§ Task material
-=-=-=-=-
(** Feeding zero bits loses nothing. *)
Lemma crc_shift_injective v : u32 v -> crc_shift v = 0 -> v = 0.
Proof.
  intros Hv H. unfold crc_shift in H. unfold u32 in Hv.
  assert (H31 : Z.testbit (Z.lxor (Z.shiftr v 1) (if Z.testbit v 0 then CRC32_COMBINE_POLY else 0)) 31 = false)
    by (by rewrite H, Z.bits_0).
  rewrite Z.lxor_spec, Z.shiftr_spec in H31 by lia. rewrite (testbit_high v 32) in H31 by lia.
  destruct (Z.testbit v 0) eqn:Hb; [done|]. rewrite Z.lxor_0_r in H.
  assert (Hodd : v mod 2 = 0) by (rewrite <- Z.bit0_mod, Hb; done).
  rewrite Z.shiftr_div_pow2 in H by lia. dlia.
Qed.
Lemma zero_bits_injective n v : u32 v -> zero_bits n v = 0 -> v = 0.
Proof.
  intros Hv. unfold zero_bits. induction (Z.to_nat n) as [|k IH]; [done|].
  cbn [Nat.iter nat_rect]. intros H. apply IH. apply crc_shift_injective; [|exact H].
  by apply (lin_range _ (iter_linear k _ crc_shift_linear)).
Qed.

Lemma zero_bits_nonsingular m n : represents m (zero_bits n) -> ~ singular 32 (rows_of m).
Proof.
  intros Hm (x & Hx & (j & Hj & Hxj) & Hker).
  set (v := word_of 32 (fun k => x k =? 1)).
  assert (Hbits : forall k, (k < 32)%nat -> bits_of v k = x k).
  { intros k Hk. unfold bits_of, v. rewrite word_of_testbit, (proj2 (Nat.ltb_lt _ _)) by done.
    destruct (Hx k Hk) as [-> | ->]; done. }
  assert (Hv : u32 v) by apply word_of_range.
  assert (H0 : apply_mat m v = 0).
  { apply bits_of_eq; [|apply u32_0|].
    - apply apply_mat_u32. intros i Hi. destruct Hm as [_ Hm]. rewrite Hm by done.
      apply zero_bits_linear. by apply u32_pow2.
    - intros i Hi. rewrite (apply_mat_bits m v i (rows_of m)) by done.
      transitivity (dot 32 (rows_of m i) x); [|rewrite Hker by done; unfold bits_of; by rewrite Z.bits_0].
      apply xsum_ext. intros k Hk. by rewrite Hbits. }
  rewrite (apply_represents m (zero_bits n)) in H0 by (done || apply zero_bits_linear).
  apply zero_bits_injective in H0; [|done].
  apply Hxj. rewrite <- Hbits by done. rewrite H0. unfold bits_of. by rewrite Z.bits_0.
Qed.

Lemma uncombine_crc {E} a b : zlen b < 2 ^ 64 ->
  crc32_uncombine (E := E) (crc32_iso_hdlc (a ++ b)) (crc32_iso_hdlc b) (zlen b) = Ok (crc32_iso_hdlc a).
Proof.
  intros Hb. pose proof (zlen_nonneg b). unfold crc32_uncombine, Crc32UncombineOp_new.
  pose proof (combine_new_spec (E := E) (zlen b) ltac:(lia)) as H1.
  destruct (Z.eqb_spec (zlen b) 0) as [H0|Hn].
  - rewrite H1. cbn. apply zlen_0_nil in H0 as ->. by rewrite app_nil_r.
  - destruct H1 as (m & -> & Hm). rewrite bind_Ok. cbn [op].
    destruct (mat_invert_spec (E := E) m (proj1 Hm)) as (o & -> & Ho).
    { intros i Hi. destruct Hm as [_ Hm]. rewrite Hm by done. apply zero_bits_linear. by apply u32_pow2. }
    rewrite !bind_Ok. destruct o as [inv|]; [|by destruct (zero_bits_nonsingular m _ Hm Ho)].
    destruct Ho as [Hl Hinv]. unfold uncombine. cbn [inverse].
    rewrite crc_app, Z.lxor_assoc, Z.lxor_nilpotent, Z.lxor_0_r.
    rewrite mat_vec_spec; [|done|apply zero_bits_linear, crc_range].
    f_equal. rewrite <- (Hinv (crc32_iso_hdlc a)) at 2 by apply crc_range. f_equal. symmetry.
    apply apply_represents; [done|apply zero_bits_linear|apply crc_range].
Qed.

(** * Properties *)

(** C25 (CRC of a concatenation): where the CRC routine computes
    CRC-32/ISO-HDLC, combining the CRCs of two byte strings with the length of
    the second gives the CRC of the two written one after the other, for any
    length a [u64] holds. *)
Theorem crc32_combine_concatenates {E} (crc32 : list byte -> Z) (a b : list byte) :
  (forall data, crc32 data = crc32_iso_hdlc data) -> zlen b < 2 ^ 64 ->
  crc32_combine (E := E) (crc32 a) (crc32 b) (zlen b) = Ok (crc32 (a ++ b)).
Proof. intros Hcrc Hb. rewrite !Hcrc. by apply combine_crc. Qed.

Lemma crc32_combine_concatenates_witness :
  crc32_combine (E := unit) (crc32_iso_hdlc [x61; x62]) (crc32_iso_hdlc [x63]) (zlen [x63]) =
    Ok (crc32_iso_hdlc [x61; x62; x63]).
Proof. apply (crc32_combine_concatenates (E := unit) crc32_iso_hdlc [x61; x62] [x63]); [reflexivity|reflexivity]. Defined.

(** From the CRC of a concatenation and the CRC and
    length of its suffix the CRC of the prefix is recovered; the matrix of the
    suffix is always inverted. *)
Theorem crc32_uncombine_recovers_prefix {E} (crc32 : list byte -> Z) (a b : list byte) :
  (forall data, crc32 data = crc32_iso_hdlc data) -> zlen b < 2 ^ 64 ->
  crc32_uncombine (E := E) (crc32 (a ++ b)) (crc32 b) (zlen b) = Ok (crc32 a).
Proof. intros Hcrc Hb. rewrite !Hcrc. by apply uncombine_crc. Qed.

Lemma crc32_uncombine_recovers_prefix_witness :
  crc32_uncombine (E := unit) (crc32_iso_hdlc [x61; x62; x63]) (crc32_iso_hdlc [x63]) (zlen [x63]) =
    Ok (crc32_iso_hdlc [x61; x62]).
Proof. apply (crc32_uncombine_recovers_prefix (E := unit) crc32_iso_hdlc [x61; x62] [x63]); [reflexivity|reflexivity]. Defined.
-=-=-=-=-
§ About this exercise
Within the material above, transcribe exactly the lines that run from the line holding "crc32_combine (E := E)" through the line holding "crc32_combine (E := unit)".

§ Solution
  crc32_combine (E := E) (crc32 a) (crc32 b) (zlen b) = Ok (crc32 (a ++ b)).
Proof. intros Hcrc Hb. rewrite !Hcrc. by apply combine_crc. Qed.

Lemma crc32_combine_concatenates_witness :
  crc32_combine (E := unit) (crc32_iso_hdlc [x61; x62]) (crc32_iso_hdlc [x63]) (zlen [x63]) =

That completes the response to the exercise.